== PROVIDED RECORDS ==
"""

Lemma copy_elements_spec end_ n cur d sv pd qs off s :
  vec_ok end_ (hm s) d pd -> vec_ok end_ (hm s) sv qs -> (forall q, q ∈ pd -> q ∉ qs) ->
  wf_mem (hm s) -> typesize sv = typesize d -> 0 <= cur -> 0 <= off ->
  cur + Z.of_nat n <= vectorsize d -> off + cur + Z.of_nat n <= vectorsize sv ->
  exists m', copy_elements_loop n cur d sv off s = inr (tt, Kheap (hp s) m') /\ wf_mem m' /\
    vec_ok end_ m' d pd /\ vec_ok end_ m' sv qs /\
    (forall j b, cur <= j < cur + Z.of_nat n -> 0 <= b < typesize d ->
       m' (elt d pd j + b) = hm s (elt sv qs (off + j) + b)) /\
    (forall a, (forall j, cur <= j < cur + Z.of_nat n -> ~ (elt d pd j <= a < elt d pd j + typesize d)) ->
       m' a = hm s a).
Proof.
  revert cur s. induction n as [|n IH]; intros cur s Hd Hs Hdis Hm Ht Hc Ho Hn1 Hn2.
  - exists (hm s). destruct s. split_and!; try done. lia.
  - pose proof Hs as [_ _ _ _ [Hu _] _ _]. pose proof Hd as [_ _ _ _ [_ Hts] _ _].
    cbn [copy_elements_loop]. rewrite u32_id by word.
    rewrite (bind_run _ _ _ _ _ (getelementpointer_spec end_ sv qs (off + cur) s Hs ltac:(lia))).
    rewrite (bind_run _ _ _ _ _ (setelement_spec end_ d pd cur (elt sv qs (off + cur)) s Hd ltac:(lia))).
    set (m1 := memmove_up _ _ _ _).
    assert (elt d pd cur + typesize d <= elt sv qs (off + cur) \/
            elt sv qs (off + cur) + typesize d <= elt d pd cur) as Hap.
    { rewrite <- Ht at 2. eapply elts_apart; try done; lia. }
    assert (forall a, m1 a = if in_range a (elt d pd cur) (typesize d)
                             then hm s (a - elt d pd cur + elt sv qs (off + cur)) else hm s a) as Hm1.
    { intros a. unfold m1. rewrite memmove_up_spec by (done || lia). by rewrite Z2Nat.id by lia. }
    assert (vec_ok end_ m1 d pd) as Hd1 by (apply (setelement_frame end_); (done || lia)).
    assert (vec_ok end_ m1 sv qs) as Hs1.
    { eapply vec_ok_ext; [|exact Hs]. intros q a Hq Ha. rewrite Hm1. range_cases; [|done]. exfalso.
      eapply (elt_other_links end_ _ _ d sv pd qs cur); try done; lia. }
    destruct (IH (cur + 1) (Kheap (hp s) m1) Hd1 Hs1) as (m' & E & Hm' & Hd' & Hs' & H1 & H2); try done; try lia.
    { intros a. rewrite Hm1. range_cases; apply Hm. }
    exists m'. split; [exact E|]. split; [done|]. split; [done|]. split; [done|]. simpl in H1, H2. split.
    + intros j b Hj Hb. destruct (Z.eq_dec j cur) as [->|Hjc].
      * rewrite H2. { rewrite Hm1. range_cases; [f_equal; lia|lia]. }
        intros k Hk. destruct (elt_apart _ _ _ _ cur k Hd ltac:(lia) ltac:(lia) ltac:(lia)); lia.
      * rewrite H1 by lia. rewrite Hm1. range_cases; [|done].
        destruct (elts_apart end_ _ _ d sv pd qs cur (off + j) Hd Hs Hdis); lia.
    + intros a Ha. rewrite H2 by (intros j Hj; apply Ha; lia). rewrite Hm1.
      range_cases; [|done]. exfalso. apply (Ha cur); lia.
Qed.
(* ===== verification/BufCache.v ===== *)
(** * The buffer cache and block I/O: kernel/device/buf_cache.c, bio.c, ide.c

    The cache is an array of [NBUF] buffers threaded on a circular doubly linked
    list through index fields, most recently used first; index [NBUF] is the list
    head.  [bread], [bwrite] and the drivers under them work on the same state,
    which also holds the devices' contents and the trace of writes made to them.

    The 24 bytes of a [union buf_id] are read as one little-endian number, so
    that the native file system's id of a block is its number.  [b->lock] is a
    sleep lock: taking it when it is held puts the caller to sleep.  The disk is
    idle when a request is made and reports no error. *)

From S2P Require Import Prelude.

Definition NBUF : nat := 200.
Definition BSIZE : Z := 1024.
Definition FSSIZE : Z := 2400.
Definition B_VALID : Z := 2.
Definition B_DIRTY : Z := 4.
Definition BUF_ALLOC_NO_CACHE : Z := 1.

Notation block := (list Z).

Record buf := Buf {
  flags : Z;
  alloc_flags : Z;
  dev : Z;           (* const struct device *, 0 for NULL *)
  id : Z;            (* union buf_id *)
  locked : bool;     (* lock.locked *)
  refcnt : Z;
  prev : nat;
  next : nat;
  cgroup_ : Z;       (* struct cgroup *, 0 for NULL *)
  bdata : block
}.

(** Calls to the memory statistics of a control group. *)
Inductive cg_event :=
| PgFault (cg : Z) | PgMajFault (cg : Z)
| FileDirtyIncr (cg : Z) | FileDirtyDecr (cg : Z) | FileDirtyAggregatedIncr (cg : Z).

Record bcache := Bcache {
  bufs : list buf;
  hprev : nat;
  hnext : nat;
  is_cache_enabled : bool;
  havedisk1 : bool;
  store : Z -> Z -> block;           (* device, block number *)
  wtrace : list (Z * Z * block);     (* writes that reached a device *)
  cg_events : list cg_event
}.

Definition upd_bufs (f : list buf -> list buf) (c : bcache) : bcache :=
  Bcache (f (bufs c)) (hprev c) (hnext c) (is_cache_enabled c) (havedisk1 c) (store c) (wtrace c) (cg_events c).
Definition upd_buf (i : nat) (f : buf -> buf) (c : bcache) : bcache := upd_bufs (alter f i) c.
Definition set_enabled (e : bool) (c : bcache) : bcache :=
  Bcache (bufs c) (hprev c) (hnext c) e (havedisk1 c) (store c) (wtrace c) (cg_events c).
Definition log_event (e : cg_event) (c : bcache) : bcache :=
  Bcache (bufs c) (hprev c) (hnext c) (is_cache_enabled c) (havedisk1 c) (store c) (wtrace c) (cg_events c ++ [e]).

Definition set_flags (v : Z) (b : buf) : buf :=
  Buf v (alloc_flags b) (dev b) (id b) (locked b) (refcnt b) (prev b) (next b) (cgroup_ b) (bdata b).
Definition set_locked (v : bool) (b : buf) : buf :=
  Buf (flags b) (alloc_flags b) (dev b) (id b) v (refcnt b) (prev b) (next b) (cgroup_ b) (bdata b).
Definition set_refcnt (v : Z) (b : buf) : buf :=
  Buf (flags b) (alloc_flags b) (dev b) (id b) (locked b) v (prev b) (next b) (cgroup_ b) (bdata b).
Definition set_bprev (v : nat) (b : buf) : buf :=
  Buf (flags b) (alloc_flags b) (dev b) (id b) (locked b) (refcnt b) v (next b) (cgroup_ b) (bdata b).
Definition set_bnext (v : nat) (b : buf) : buf :=
  Buf (flags b) (alloc_flags b) (dev b) (id b) (locked b) (refcnt b) (prev b) v (cgroup_ b) (bdata b).
Definition set_cgroup (v : Z) (b : buf) : buf :=
  Buf (flags b) (alloc_flags b) (dev b) (id b) (locked b) (refcnt b) (prev b) (next b) v (bdata b).
Definition set_bdata (v : block) (b : buf) : buf :=
  Buf (flags b) (alloc_flags b) (dev b) (id b) (locked b) (refcnt b) (prev b) (next b) (cgroup_ b) v.

(** The links of a list node, the head included. *)
Definition get_next (c : bcache) (i : nat) : nat :=
  if decide (i = NBUF) then hnext c else from_option next 0%nat (bufs c !! i).
Definition get_prev (c : bcache) (i : nat) : nat :=
  if decide (i = NBUF) then hprev c else from_option prev 0%nat (bufs c !! i).
Definition set_next (i v : nat) (c : bcache) : bcache :=
  if decide (i = NBUF)
  then Bcache (bufs c) (hprev c) v (is_cache_enabled c) (havedisk1 c) (store c) (wtrace c) (cg_events c)
  else upd_buf i (set_bnext v) c.
Definition set_prev (i v : nat) (c : bcache) : bcache :=
  if decide (i = NBUF)
  then Bcache (bufs c) v (hnext c) (is_cache_enabled c) (havedisk1 c) (store c) (wtrace c) (cg_events c)
  else upd_buf i (set_bprev v) c.

(** ** buf_cache.c *)

(** One round of the loop of [buf_cache_init]. *)
Definition init_buf (c : bcache) (b : nat) : bcache :=
  let c := upd_buf b (fun x => set_locked false (set_refcnt 0 (set_flags 0 x))) c in
  let c := set_next b (get_next c NBUF) c in
  let c := set_prev b NBUF c in
  let c := set_prev (get_next c NBUF) b c in
  set_next NBUF b c.
Definition buf_cache_init (c : bcache) : bcache :=
  let c := set_next NBUF NBUF (set_prev NBUF NBUF c) in
  set_enabled true (foldl init_buf c (seq 0 NBUF)).
(* ===== verification/Log.v ===== *)
(** * The write-ahead log of the native file system, kernel/fs/native_log.c

    The log runs on the buffer cache of [BufCache].  A header block on disk
    holds the number of committed blocks and their home block numbers, as 32-bit
    little-endian words; the blocks themselves follow it.  A crash keeps the
    device as the last block write left it: writes of one block are atomic. *)

From S2P Require Import Prelude BufCache.

Definition MAXOPBLOCKS : Z := 10.
Definition LOGSIZE : Z := MAXOPBLOCKS * 3.

(** 32-bit words in a block. *)
Definition get32 (l : block) (off : nat) : Z :=
  l !!! off + 2 ^ 8 * l !!! (off + 1)%nat + 2 ^ 16 * l !!! (off + 2)%nat + 2 ^ 24 * l !!! (off + 3)%nat.
Definition put32 (l : block) (off : nat) (v : Z) : block :=
  <[(off + 3)%nat := u8 (v / 2 ^ 24)]> (<[(off + 2)%nat := u8 (v / 2 ^ 16)]>
    (<[(off + 1)%nat := u8 (v / 2 ^ 8)]> (<[off := u8 v]> l))).

Record log := LogS {
  start : Z;
  lsize : Z;
  outstanding : Z;
  committing : bool;
  ldev : Z;
  lh_n : Z;
  lh_block : list Z
}.

(** The log and the buffer cache it runs on. *)
Record lsys := Lsys { lg : log; bc : bcache }.

Definition onbc {A} (m : M bcache A) : M lsys A := fun s =>
  match m (bc s) with inl e => inl e | inr (a, c) => inr (a, Lsys (lg s) c) end.
Definition modlog (f : log -> log) : M lsys unit := modS (fun s => Lsys (f (lg s)) (bc s)).

Definition set_n (n : Z) (g : log) : log :=
  LogS (start g) (lsize g) (outstanding g) (committing g) (ldev g) n (lh_block g).
Definition set_blocks (bl : list Z) (g : log) : log :=
  LogS (start g) (lsize g) (outstanding g) (committing g) (ldev g) (lh_n g) bl.
Definition set_outstanding (n : Z) (g : log) : log :=
  LogS (start g) (lsize g) n (committing g) (ldev g) (lh_n g) (lh_block g).
Definition set_committing (b : bool) (g : log) : log :=
  LogS (start g) (lsize g) (outstanding g) b (ldev g) (lh_n g) (lh_block g).

Definition buf_at (b : nat) : M lsys buf := s ← getS; deref (bufs (bc s) !! b).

"""

== EXERCISE INSTRUCTIONS ==
The word "words" appears in some of the lines above. Copy those lines.

== ANSWER BOX ==
    little-endian words; the blocks themselves follow it.  A crash keeps the
(** 32-bit words in a block. *)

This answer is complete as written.